§ SOURCE DATA:
(** * Web archiving pipeline: reference rewriter, crawler, archive orchestrator

    A shallow embedding of the backend of the web archiving tool
    (url-utils.ts, url-rewriter.ts, validation.ts, file-service.ts,
    crawler-service.ts, archive-service.ts and the handler of
    [POST /api/archives]) together with the properties its design document
    states about it and further properties read off the code.

    Conventions.
    - JavaScript strings are [string]s, read as byte strings; the string
      primitives of module [Js] act on ASCII the way their JavaScript
      counterparts do.
    - A JavaScript exception is the [Throw] side of [Exc], with the
      message of the error; [try ... catch] is [try_catch].  A method that
      changes the object it belongs to takes the state and returns it.
    - The platform the code runs on is an interface.  The WHATWG URL
      parser is the class [UrlParser]; every statement holds for any
      instance, and the closed examples run with [SimpleUrl.parser].  The
      file system is a tree of directories together with a schedule of
      faults ([Storage]); the network, the text scanners and the uuid
      generator are the oracles of [World], [fetch] and [CrawlOutcome].
    - Asynchronous code is taken in program order: a background run is a
      transition of its own ([finishArchiving]), and so is the timer that
      retires a progress entry ([retire]).  The downloads of one run, which
      the source starts together, are taken in the order of the array:
      each of them touches only its own asset object, and what is proved
      about one download does not depend on the others.  A definition of
      a whole async method is the method run without interruption; where
      calls that overlap matter ([createArchive], the crawl loop), the
      parts of the method between its [await]s are given as well, and
      lemmas say that the method is its parts in sequence.
    - The storage tree is keyed by archive id, which stands for the
      directory [path.join(baseStoragePath, id)]: this is the directory
      entry [id] when the id is a plain name ([plainName]). *)

From Stdlib Require Import String Ascii List Arith Lia Bool DecimalString Sorted.
From Stdlib Require Import QArith Qround.
From stdpp Require Import gmap strings list.

Local Open Scope list_scope.

(** ** Exceptions *)

Inductive Exc (A : Type) : Type :=
| Ok (a : A)
| Throw (message : string).
Arguments Ok {A} a.
Arguments Throw {A} message.

Definition try_catch {A} (body : Exc A) (handler : string -> A) : A :=
  match body with
  | Ok a => a
  | Throw m => handler m
  end.

Definition exc_bind {A B} (c : Exc A) (k : A -> Exc B) : Exc B :=
  match c with
  | Ok a => k a
  | Throw m => Throw m
  end.

Definition of_option {A} (o : option A) (message : string) : Exc A :=
  match o with
  | Some a => Ok a
  | None => Throw message
  end.

(** ** JavaScript string primitives *)

Module Js.

Definition startsWith (s p : string) : bool := String.prefix p s.

Definition endsWith (s p : string) : bool :=
  String.prefix (String.rev p) (String.rev s).

Fixpoint includes (s sub : string) : bool :=
  String.prefix sub s ||
  match s with
  | EmptyString => false
  | String _ r => includes r sub
  end.

Definition lower_ascii (c : ascii) : ascii :=
  let n := nat_of_ascii c in
  if (65 <=? n) && (n <=? 90) then ascii_of_nat (n + 32) else c.

Fixpoint toLowerCase (s : string) : string :=
  match s with
  | EmptyString => EmptyString
  | String c r => String (lower_ascii c) (toLowerCase r)
  end.

Definition is_ws (c : ascii) : bool :=
  let n := nat_of_ascii c in
  ((9 <=? n) && (n <=? 13)) || (n =? 32).

Fixpoint trimStart (s : string) : string :=
  match s with
  | EmptyString => EmptyString
  | String c r => if is_ws c then trimStart r else s
  end.

Fixpoint trimEnd (s : string) : string :=
  match s with
  | EmptyString => EmptyString
  | String c r =>
      match trimEnd r with
      | EmptyString => if is_ws c then EmptyString else String c EmptyString
      | r' => String c r'
      end
  end.

Definition trim (s : string) : string := trimEnd (trimStart s).

(** [s.slice(0, n)] *)
Definition take (n : nat) (s : string) : string := String.substring 0 n s.

(** [s.slice(n)] *)
Fixpoint drop (n : nat) (s : string) : string :=
  match n, s with
  | O, _ => s
  | S _, EmptyString => EmptyString
  | S k, String _ r => drop k r
  end.

(** [s.split(sep)] for a one-character separator. *)
Fixpoint split_go (sep : ascii) (cur : string) (s : string) : list string :=
  match s with
  | EmptyString => [String.rev cur]
  | String c r =>
      if Ascii.eqb c sep then String.rev cur :: split_go sep EmptyString r
      else split_go sep (String c cur) r
  end.
Definition split (sep : ascii) (s : string) : list string :=
  split_go sep EmptyString s.

(** [parts.join(sep)] *)
Fixpoint join (sep : string) (parts : list string) : string :=
  match parts with
  | [] => EmptyString
  | [p] => p
  | p :: rest => p +:+ sep +:+ join sep rest
  end.

(** JavaScript truthiness of a string. *)
Definition truthy (s : string) : bool := negb (String.eqb s EmptyString).

(** [a || b] on strings. *)
Definition or_else (a b : string) : string := if truthy a then a else b.

(** Index of the last occurrence of a character. *)
Fixpoint lastIndexOf_go (c : ascii) (s : string) (i : nat) (acc : option nat)
  : option nat :=
  match s with
  | EmptyString => acc
  | String d r =>
      lastIndexOf_go c r (S i) (if Ascii.eqb d c then Some i else acc)
  end.
Definition lastIndexOf (c : ascii) (s : string) : option nat :=
  lastIndexOf_go c s 0 None.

§ TO DO: For every line above that holds the word "order", report the whole line.

§ RESULT:
    - Asynchronous code is taken in program order: a background run is a
      the source starts together, are taken in the order of the array:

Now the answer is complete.